Lemma run_Get_loop t k s X : ∀ n ks1 it sv,
  iter_at (KeyComparator c) t ks1 it (entry_of <$> X) → Forall valid_version X → StronglySorted vlt X →
  Forall (not_before k s) X → length X ≤ n →
  Get_loop c mo n (lookup_key k s) sv it t =
    (sv' ← resolve k (filter (λ v, Compare c (v_key v) k = 0%Z) X) sv; Ok (sv', t)).
Proof.
  induction X as [|v X IH]; intros n ks1 it sv Hat Hv Hs Hb Hn.
  { rewrite (iter_at_end _ _ _ _ Hat). by destruct n. }
  destruct (iter_at_cons _ _ _ _ _ _ Hat) as (l & El & Hk). destruct (iter_at_Next _ _ _ _ _ _ Hat) as (it' & Hnx & Hat').
  apply Forall_cons in Hv as [Hvv Hv]. apply Forall_cons in Hb as [Hbv Hb]. apply StronglySorted_inv in Hs as [Hs Hvx].
  destruct n as [|n]; cbn in Hn; [lia|]. rewrite El in *. cbn [Get_loop]. change (Iter_Valid (Some l)) with true. cbn [negb]. step Hk.
  rewrite filter_cons. destruct (decide (Compare c (v_key v) k = 0%Z)) as [E|E].
  - assert (SaveValue c mo (lookup_key k s) sv (entry_of v) = save_version k sv v) as Es
      by (rewrite run_SaveValue, E by done; done).
    rewrite Es. cbn [resolve]. destruct (save_version k sv v) as [[go sv']|e]; [|done].
    rewrite (bind_Ok _ _ _ (go, sv') t) by done. mred. destruct go; [|done]. step Hnx. by eapply IH; [..|lia].
  - rewrite (bind_Ok _ _ _ (false, sv) t).
    2:{ apply lift_Ok. rewrite run_SaveValue by done. by rewrite (proj2 (Z.eqb_neq _ _) E). }
    assert (filter (λ v, Compare c (v_key v) k = 0%Z) X = []) as ->; [|done].
    apply elem_of_nil_inv. intros w [Ew Hw]%list_elem_of_filter. rewrite Forall_forall in Hv, Hvx.
    pose proof (larger_after k v w Hvv (Hv w Hw) (Hvx w Hw)). destruct Hbv; lia.
Qed.

(** What comes after a version that is not before the lookup key is not before it either. *)
Lemma not_before_after k s v w : valid_version v → valid_version w → vlt v w → not_before k s v → not_before k s w.
Proof.
  intros Hv Hw Hlt [Hp|[E0 Hle]]; [left; by apply (larger_after k v w)|]. unfold vlt in Hlt. rewrite entry_order_versions in Hlt by done.
  pose proof (user_mixed c k (v_key v) (v_key w)). pose proof (user_sym k (v_key v)). pose proof (user_sym k (v_key w)).
  pose proof (version_num_lt v w Hv Hw). unfold not_before. cbn in Hlt.
  destruct (Z.eqb_spec (Compare c (v_key v) (v_key w)) 0); [|lia].
  destruct (Z.ltb_spec (version_num w) (version_num v)); repeat case_match; lia.
Qed.

Lemma seen_not_before k s X :
  Forall (not_before k s) X → filter (λ v, Compare c (v_key v) k = 0%Z) X = filter (seen k s) X.
Proof.
  induction 1 as [|v X Hv _ IH]; [done|]. rewrite !filter_cons, IH. unfold seen. destruct Hv as [Hv|[Hv Hs]].
  - rewrite !decide_False; [done|lia..].
  - rewrite !decide_True; [done|lia..].
Qed.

» **ASSIGNMENT**
The records above must be output exactly, in full.

» **EXPECTED ANSWER**
Lemma run_Get_loop t k s X : ∀ n ks1 it sv,
  iter_at (KeyComparator c) t ks1 it (entry_of <$> X) → Forall valid_version X → StronglySorted vlt X →
  Forall (not_before k s) X → length X ≤ n →
  Get_loop c mo n (lookup_key k s) sv it t =
    (sv' ← resolve k (filter (λ v, Compare c (v_key v) k = 0%Z) X) sv; Ok (sv', t)).
Proof.
  induction X as [|v X IH]; intros n ks1 it sv Hat Hv Hs Hb Hn.
  { rewrite (iter_at_end _ _ _ _ Hat). by destruct n. }
  destruct (iter_at_cons _ _ _ _ _ _ Hat) as (l & El & Hk). destruct (iter_at_Next _ _ _ _ _ _ Hat) as (it' & Hnx & Hat').
  apply Forall_cons in Hv as [Hvv Hv]. apply Forall_cons in Hb as [Hbv Hb]. apply StronglySorted_inv in Hs as [Hs Hvx].
  destruct n as [|n]; cbn in Hn; [lia|]. rewrite El in *. cbn [Get_loop]. change (Iter_Valid (Some l)) with true. cbn [negb]. step Hk.
  rewrite filter_cons. destruct (decide (Compare c (v_key v) k = 0%Z)) as [E|E].
  - assert (SaveValue c mo (lookup_key k s) sv (entry_of v) = save_version k sv v) as Es
      by (rewrite run_SaveValue, E by done; done).
    rewrite Es. cbn [resolve]. destruct (save_version k sv v) as [[go sv']|e]; [|done].
    rewrite (bind_Ok _ _ _ (go, sv') t) by done. mred. destruct go; [|done]. step Hnx. by eapply IH; [..|lia].
  - rewrite (bind_Ok _ _ _ (false, sv) t).
    2:{ apply lift_Ok. rewrite run_SaveValue by done. by rewrite (proj2 (Z.eqb_neq _ _) E). }
    assert (filter (λ v, Compare c (v_key v) k = 0%Z) X = []) as ->; [|done].
    apply elem_of_nil_inv. intros w [Ew Hw]%list_elem_of_filter. rewrite Forall_forall in Hv, Hvx.
    pose proof (larger_after k v w Hvv (Hv w Hw) (Hvx w Hw)). destruct Hbv; lia.
Qed.

(** What comes after a version that is not before the lookup key is not before it either. *)
Lemma not_before_after k s v w : valid_version v → valid_version w → vlt v w → not_before k s v → not_before k s w.
Proof.
  intros Hv Hw Hlt [Hp|[E0 Hle]]; [left; by apply (larger_after k v w)|]. unfold vlt in Hlt. rewrite entry_order_versions in Hlt by done.
  pose proof (user_mixed c k (v_key v) (v_key w)). pose proof (user_sym k (v_key v)). pose proof (user_sym k (v_key w)).
  pose proof (version_num_lt v w Hv Hw). unfold not_before. cbn in Hlt.
  destruct (Z.eqb_spec (Compare c (v_key v) (v_key w)) 0); [|lia].
  destruct (Z.ltb_spec (version_num w) (version_num v)); repeat case_match; lia.
Qed.

Lemma seen_not_before k s X :
  Forall (not_before k s) X → filter (λ v, Compare c (v_key v) k = 0%Z) X = filter (seen k s) X.
Proof.
  induction 1 as [|v X Hv _ IH]; [done|]. rewrite !filter_cons, IH. unfold seen. destruct Hv as [Hv|[Hv Hs]].
  - rewrite !decide_False; [done|lia..].
  - rewrite !decide_True; [done|lia..].
Qed.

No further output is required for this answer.